##### INPUT RECORDS

(** X7.  A timely repayment cannot be blocked: on a reachable state, when
    the borrower of an active loan calls [repayLoan] no later than the due
    date and every lender (and the borrower, for the refund) accepts
    transfers, the call fails only for an insufficient payment.  With at
    least the amount due it succeeds and makes exactly these transfers:
    every lender, in the order of the list, is paid the floor of
    [contribution * due / fundedAmount], and the borrower gets back exactly
    the excess, if any; the loan becomes [Repaid] with nothing else of it
    changed, no other loan is touched, and what the floors leave over,
    less than one unit per lender, stays in the contract. *)
Theorem timely_repayment_succeeds env i st (l := loan_at st i) :
  reachable st -> status l = Active -> borrower l = sender env ->
  timestamp env <= dueDate l ->
  (forall a, a ∈ lenders l -> accepts env a = true) ->
  accepts env (sender env) = true ->
  exists R, calculateRepaymentAmount i st = Ok R /\
    (value env < R ->
       repayLoan env i st = Fail (Revert "Insufficient repayment amount")) /\
    (R <= value env ->
       let paid := map (fun a => (a, mget (lenderContributions l) a * R / fundedAmount l))
                       (lenders l) in
       exists st',
         repayLoan env i st =
           Ok (st', map pay paid
                    ++ (if R <? value env then [Transfer (sender env) (value env - R)]
                        else [])
                    ++ [Emit (LoanRepaid i (sender env) R)]) /\
         loan_at st' i = {|
           id := id l; borrower := borrower l; amount := amount l;
           fundedAmount := fundedAmount l;
           interestRate := interestRate l; duration := duration l;
           createdAt := createdAt l; dueDate := dueDate l; purpose := purpose l;
           status := Repaid; lenders := lenders l;
           lenderContributions := lenderContributions l |} /\
         (forall j, j <> i -> loan_at st' j = loan_at st j) /\
         balance st' = balance st + (R - total paid) /\
         0 <= R - total paid < Z.of_nat (length (lenders l))).
Proof.
  intros Hreach Hst Hb Hdue Hacc Hself.
  apply loan_reachable_inv in Hreach as Hinv.
  pose proof (reachable_solvent _ Hreach) as Hsol.
  pose proof (active_valid _ _ Hinv Hst) as Hi.
  pose proof (calculateRepaymentAmount_total st i Hinv Hi) as HR. fold l in HR.
  pose proof (inv_loans _ Hinv i Hi) as Hl. fold l in Hl.
  pose proof (repayment_bounds l Hl) as HRb. cbv zeta in HRb.
  set (R := fundedAmount l +
            fundedAmount l * interestRate l * duration l / (365 * days * 10000)) in *.
  clearbody R.
  assert (HR0 : 0 <= fundedAmount l * 3 / 73000).
  { apply Z.div_pos; [|lia]. destruct Hl. lia. }
  exists R. split; [exact HR|]. split.
  { intros Hlt. apply repayLoan_enforces_preview with (R := R); assumption. }
  intros Hpay.
  assert (Hcle : forall a, mget (lenderContributions l) a <= fundedAmount l)
    by (intros a; apply contribution_le_funded; assumption).
  destruct Hl as [Ha Hf _ Hp _ Hnn _ Hsum _ _].
  assert (HF : fundedAmount l = amount l).
  { destruct (Z.lt_ge_cases (fundedAmount l) (amount l)) as [Hlt|]; [|lia].
    apply Hp in Hlt. congruence. }
  pose proof MIN_LOAN_AMOUNT_pos as Hmin.
  assert (HFpos : 0 < fundedAmount l) by lia.
  assert (Hdiv : 0 <= fundedAmount l / 200) by (apply Z.div_pos; lia).
  assert (Hdiv' : fundedAmount l / 200 <= fundedAmount l)
    by (apply Z.div_le_upper_bound; lia).
  assert (Hcap : fundedAmount l <= 100000000000000000000).
  { unfold MAX_LOAN_AMOUNT, ether in Ha.
    change (10 ^ 18) with 1000000000000000000 in Ha. lia. }
  assert (Hmul : forall a, mget (lenderContributions l) a * R <= uint256_max).
  { intros a. specialize (Hcle a). specialize (Hnn a).
    assert (mget (lenderContributions l) a * R
            <= 100000000000000000000 * 200000000000000000000).
    { apply Z.mul_le_mono_nonneg; lia. }
    assert (100000000000000000000 * 200000000000000000000 <= uint256_max)
      by (apply Z.leb_le; vm_compute; reflexivity).
    lia. }
  pose proof (floor_split_bounds (lenderContributions l) R (fundedAmount l)
                (lenders l) HFpos) as [Hup Hlow].
  unfold contributed in Hsum. rewrite Hsum in Hup, Hlow.
  assert (Hlen : 0 < Z.of_nat (length (lenders l))).
  { destruct (lenders l); simpl in *; lia. }
  set (paid := map (fun a => (a, mget (lenderContributions l) a * R / fundedAmount l))
                   (lenders l)) in *.
  assert (Hpaid : total paid <= R) by nia.
  assert (Hshort : R - total paid < Z.of_nat (length (lenders l))) by nia.
  assert (Hloop : distribute env l R (lenders l) (balance st + value env) =
                  Ok (balance st + value env - total paid, paid)).
  { pose proof (repay_loop_total env l R (lenders l) (balance st + value env)) as Hx.
    cbv zeta in Hx. fold paid in Hx. apply Hx; try assumption; lia. }
  unfold repayLoan, onlyValidLoan, onlyBorrower, onlyActiveLoan. fold l.
  destruct (Z.ltb_spec i (_loanCounter st)); [|lia]. simpl.
  rewrite Hb, N.eqb_refl, Hst. simpl. rewrite HR. simpl.
  destruct (Z.leb_spec R (value env)); [|lia]. simpl.
  destruct (Z.leb_spec (timestamp env) (dueDate l)); [|lia]. simpl.
  rewrite Hloop. simpl.
  destruct (Z.ltb_spec R (value env)) as [Hex|Hexact].
  - unfold checked_sub. destruct (Z.leb_spec R (value env)); [|lia]. simpl.
    unfold transfer. rewrite Hself.
    destruct (Z.leb_spec (value env - R) (balance st + value env - total paid));
      [|lia]. simpl.
    eexists. split; [reflexivity|].
    split; [unfold loan_at; simpl; rewrite lookup_insert_eq; reflexivity|].
    split; [intros j Hj; unfold loan_at; simpl; rewrite lookup_insert_ne by auto;
            reflexivity|].
    simpl. lia.
  - simpl. eexists. split; [reflexivity|].
    split; [unfold loan_at; simpl; rewrite lookup_insert_eq; reflexivity|].
    split; [intros j Hj; unfold loan_at; simpl; rewrite lookup_insert_ne by auto;
            reflexivity|].
    simpl. lia.
Qed.

Lemma timely_repayment_succeeds_witness :
  let env := call LoanScenario.alice (LoanScenario.due + 5) 2000 in
  let l := loan_at LoanScenario.funded 0 in
  exists R, calculateRepaymentAmount 0 LoanScenario.funded = Ok R /\
    (value env < R ->
       repayLoan env 0 LoanScenario.funded
         = Fail (Revert "Insufficient repayment amount")) /\
    (R <= value env ->
       let paid := map (fun a => (a, mget (lenderContributions l) a * R / fundedAmount l))
                       (lenders l) in
       exists st',
         repayLoan env 0 LoanScenario.funded =
           Ok (st', map pay paid
                    ++ (if R <? value env then [Transfer (sender env) (value env - R)]
                        else [])
                    ++ [Emit (LoanRepaid 0 (sender env) R)]) /\
         loan_at st' 0 = {|
           id := id l; borrower := borrower l; amount := amount l;
           fundedAmount := fundedAmount l;
           interestRate := interestRate l; duration := duration l;
           createdAt := createdAt l; dueDate := dueDate l; purpose := purpose l;
           status := Repaid; lenders := lenders l;
           lenderContributions := lenderContributions l |} /\
         (forall j, j <> 0 -> loan_at st' j = loan_at LoanScenario.funded j) /\
         balance st' = balance LoanScenario.funded + (R - total paid) /\
         0 <= R - total paid < Z.of_nat (length (lenders l))).
Proof.
  apply (timely_repayment_succeeds
           (call LoanScenario.alice (LoanScenario.due + 5) 2000) 0 LoanScenario.funded).
  - apply reachable_funded.
  - vm_compute. reflexivity.
  - vm_compute. reflexivity.
  - apply Z.leb_le. vm_compute. reflexivity.
  - intros a _. reflexivity.
  - reflexivity.
Defined.

(** *** The per-address indexes *)

Lemma push_id_lookup who j (m : gmap N (list Z)) a :
  default [] (push_id who j m !! a) =
  if decide (who = a) then default [] (m !! who) ++ [j] else default [] (m !! a).
Proof.
  unfold push_id. destruct (decide (who = a)) as [->|Hne].
  - by rewrite lookup_insert_eq.
  - by rewrite lookup_insert_ne.
Qed.

Lemma createLoan_index env a r d p st st' i acts :
  createLoan env a r d p st = Ok (st', i, acts) ->
  _lenderLoans st' = _lenderLoans st /\
  _borrowerLoans st' = push_id (sender env) i (_borrowerLoans st).
Proof.
  unfold createLoan. intros H.
  apply bind_Ok in H as (? & _ & H). apply bind_Ok in H as (? & _ & H).
  apply bind_Ok in H as (? & _ & H). apply bind_Ok in H as (? & _ & H).
  apply bind_Ok in H as (? & _ & H). apply bind_Ok in H as (c' & _ & H).
  apply bind_Ok in H as (due & _ & H). injection H as <- <- <-. auto.
Qed.

Lemma fundLoan_index env i st st' acts :
  fundLoan env i st = Ok (st', acts) ->
  _borrowerLoans st' = _borrowerLoans st /\
  _lenderLoans st' =
    (if scan (sender env) (lenders (loan_at st i)) then _lenderLoans st
     else push_id (sender env) i (_lenderLoans st)).
Proof.
  unfold fundLoan. intros H.
  apply bind_Ok in H as (? & _ & H). apply bind_Ok in H as (? & _ & H).
  apply bind_Ok in H as (? & _ & H). apply bind_Ok in H as (? & _ & H).
  apply bind_Ok in H as (? & _ & H). apply bind_Ok in H as (? & _ & H).
  apply bind_Ok in H as (? & _ & H). injection H as <- <-. auto.
Qed.

Lemma repayLoan_index env i st st' acts :
  repayLoan env i st = Ok (st', acts) ->
  _borrowerLoans st' = _borrowerLoans st /\ _lenderLoans st' = _lenderLoans st.
Proof.
  unfold repayLoan. intros H.
  apply bind_Ok in H as (? & _ & H). apply bind_Ok in H as (? & _ & H).
  apply bind_Ok in H as (? & _ & H). apply bind_Ok in H as (? & _ & H).
  apply bind_Ok in H as (? & _ & H). apply bind_Ok in H as (? & _ & H).
  apply bind_Ok in H as ([b pd] & _ & H).
  apply bind_Ok in H as ([b' rf] & _ & H). injection H as <- <-. auto.
Qed.

Lemma initial_index : index_inv initial.
Proof.
  split; unfold getLenderLoans, getBorrowerLoans; simpl; intros;
    rewrite ?lookup_empty; simpl; try constructor.
  - intros Hj. inversion Hj.
  - intros [Hj _]. lia.
  - intros Hj. inversion Hj.
  - intros [Hj _]. lia.
Qed.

##########

=== PROBLEM DESCRIPTION ===
Search the data above for the string "every" and copy each line that has it.

=== TASK RESULT ===
    date and every lender (and the borrower, for the refund) accepts
    every lender, in the order of the list, is paid the floor of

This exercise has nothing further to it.